Her primary doctor at the rural clinic told her, “your well water is probably contaminated. So you see, Miguel’s blood has been changed by this water; it can’t transport oxygen from the air he breathes around his body. So, that’s why he was turning blue. It was dangerous. He needs safe water in his formula. Try finding some bottled water for now.”
Commentary 2
The case of Miguel illustrates how exposure to a toxin that can be lethal for infants may be overlooked because the resulting condition is not a reportable disease. Miguel responded to treatment for a diagnosis secondary to nitrate exposure with no recognized sequelae. The hospital staff was attuned to the condition because Miguel was the fifth child seen with a diagnosis of methemoglobinemia during an 8-week period. By contrast, Wisconsin, a state which has had an active surveillance program for methemoglobinemia, identified eight cases from 1990 to 1999, three of which involved infants with formula prepared with water from nitrate-contaminated wells [1].
This extremely high incidence could be considered a public health threat, so it is appropriate for the hospital staff or pediatrics department that recognized the trend to notify the county or state public health department. More than 2,000 cases have been reported worldwide and sporadically in the United States since the first case of a fatal ingestion by an Iowa infant of nitrate-contaminated well water was reported in 1945 [2, 3]. Other sources of acquired methemoglobinemia include nitrate-contaminated food and medications such as benzocaine (used for teething), lidocaine, sulfonamides, and topical silver nitrates used for burns [2, 4, 5].
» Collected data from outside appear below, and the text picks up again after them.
(** * LLM agent tool-calling loop (app.js): a shallow embedding

    The class [LLMAgent] of app.js is embedded as state-passing functions
    over a record of its fields.  JavaScript values that travel through the
    agent (parsed tool arguments, handler results, values produced by
    evaluated code) are the JSON-representable values plus [undefined];
    numbers are modelled by their integer value and strings by 8-bit
    characters.  The runtime built-ins the code calls ([JSON.parse],
    [JSON.stringify], template-literal string conversion, [Object.entries],
    [String.prototype.trim]) are given executable models in [Module JS];
    [eval] and the network are oracles of the environment. *)

From Stdlib Require Import String Ascii List ZArith Bool Lia PeanoNat.
From Stdlib Require Import DecimalString DecimalZ DecimalFacts.
Import ListNotations.

Local Open Scope list_scope.
Local Open Scope string_scope.
Local Open Scope nat_scope.

(* ================================================================== *)
(** ** JavaScript values and the built-ins used by app.js *)
(* ================================================================== *)

Module JS.

Unset Elimination Schemes.
Inductive jsval : Type :=
| VUndefined
| VNull
| VBool (b : bool)
| VNum (z : Z)
| VStr (s : string)
| VArr (items : list jsval)
| VObj (props : list (string * jsval)).
Set Elimination Schemes.

(** Error objects: every exception raised by the agent's own code or by the
    runtime is an [Error] instance carrying a [message]. *)
Inductive ErrorKind := Error | TypeError | SyntaxError.

Record JsError := mkError { err_kind : ErrorKind; message : string }.

(** Completion of a computation that may throw. *)
Inductive Completion (A : Type) : Type :=
| Return (a : A)
| Throw (e : JsError).
Arguments Return {A} a.
Arguments Throw {A} e.

Definition cbind {A B} (c : Completion A) (k : A -> Completion B) : Completion B :=
  match c with
  | Return a => k a
  | Throw e => Throw e
  end.

Definition dquote : string := String "034"%char EmptyString.
Definition nl : string := String "010"%char EmptyString.

(** [typeof v] *)
Inductive jstype := TUndefined | TObject | TBoolean | TNumber | TString.

Definition typeof (v : jsval) : jstype :=
  match v with
  | VUndefined => TUndefined
  | VNull => TObject
  | VBool _ => TBoolean
  | VNum _ => TNumber
  | VStr _ => TString
  | VArr _ => TObject
  | VObj _ => TObject
  end.

Definition is_string (v : jsval) : bool :=
  match v with VStr _ => true | _ => false end.

Definition is_object_type (v : jsval) : bool :=
  match typeof v with TObject => true | _ => false end.

(** ToBoolean: the falsy values are undefined, null, false, 0 and the empty
    string. *)
Definition truthy (v : jsval) : bool :=
  match v with
  | VUndefined | VNull => false
  | VBool b => b
  | VNum z => negb (Z.eqb z 0)
  | VStr s => negb (String.eqb s EmptyString)
  | VArr _ | VObj _ => true
  end.

Definition truthy_string (s : string) : bool := negb (String.eqb s EmptyString).

(** Own property lookup in an object's property list. *)
Fixpoint lookup (k : string) (props : list (string * jsval)) : option jsval :=
  match props with
  | [] => None
  | (k', v) :: rest => if String.eqb k k' then Some v else lookup k rest
  end.

Definition has_own (k : string) (props : list (string * jsval)) : bool :=
  match lookup k props with Some _ => true | None => false end.

(** [v.k] for a value that is neither undefined nor null, for the property
    names app.js reads from parsed data ([query], [workflow], [data],
    [code], [message]): none of them is defined on a prototype, so only an
    object's own property can answer. *)
Definition Get (v : jsval) (k : string) : jsval :=
  match v with
  | VObj props => match lookup k props with Some x => x | None => VUndefined end
  | _ => VUndefined
  end.

(** Destructuring [{ k }] of a parameter or a thrown value: undefined and
    null cannot be destructured. *)
Definition destructure (v : jsval) (k : string) : Completion jsval :=
  match v with
  | VUndefined | VNull =>
      Throw (mkError TypeError ("Cannot destructure property '" ++ k ++ "' of null or undefined"))
  | _ => Return (Get v k)
  end.

(** Number::toString for integers *)
Definition Number_toString (z : Z) : string :=
  NilZero.string_of_int (Z.to_int z).

Fixpoint sequence {A} (l : list (Completion A)) : Completion (list A) :=
  match l with
  | [] => Return []
  | c :: rest => cbind c (fun a => cbind (sequence rest) (fun r => Return (a :: r)))
  end.

(** ToString, as applied by template literals and [Array.prototype.join].
    An ordinary object converts through [toString] then [valueOf]: a parsed
    object that carries its own (never callable) [toString] property masks
    [Object.prototype.toString], and the conversion raises a TypeError. *)
Fixpoint ToString (v : jsval) : Completion string :=
  match v with
  | VUndefined => Return "undefined"
  | VNull => Return "null"
  | VBool b => Return (if b then "true" else "false")
  | VNum z => Return (Number_toString z)
  | VStr s => Return s
  | VArr items =>
      cbind (sequence (map (fun x =>
                              match x with
                              | VUndefined | VNull => Return EmptyString
                              | _ => ToString x
                              end) items))
            (fun parts => Return (String.concat "," parts))
  | VObj props =>
      if has_own "toString" props
      then Throw (mkError TypeError "Cannot convert object to primitive value")
      else Return "[object Object]"
  end.

(** [Object.entries] *)
Fixpoint index_from (i : nat) (items : list jsval) : list (string * jsval) :=
  match items with
  | [] => []
  | x :: rest => (Number_toString (Z.of_nat i), x) :: index_from (S i) rest
  end.

Fixpoint chars_from (i : nat) (s : string) : list (string * jsval) :=
  match s with
  | EmptyString => []
  | String c rest =>
      (Number_toString (Z.of_nat i), VStr (String c EmptyString)) :: chars_from (S i) rest
  end.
Physicians who see infants 6 months and younger with cyanosis in agricultural or rural areas should consider the possibility of nitrate-contaminated rural drinking water. The disease is more common in infants who are bottle-fed with formula that has been diluted with water from private wells than in breast-fed infants. Boiling water used to dilute formula increases the concentration of nitrates, but breast milk does not appear to be affected by maternal consumption of contaminated water [6].
Nitrates are one of the most common water contaminants found in agricultural states. An estimated 43 million U.S. citizens—15 percent of the population—are served by private well water, and 4 percent of the wells in one national sample had nitrates above the federal drinking-water standard of 10 mg/L nitrates [7]. In Wisconsin, 6.5 percent of private wells sampled had nitrate levels above the federal standard [8]. This study identified the following associations with elevated well water nitrate levels: (1) living on a farm, (2) lower annual incomes, and (3) older and shallower wells than families whose wells were low in nitrates [8]. A study in upstate New York identified 15.7 percent of sampled wells as having above-standard levels and found a positive association between larger farms and higher percentages of samples with elevated nitrate levels [9].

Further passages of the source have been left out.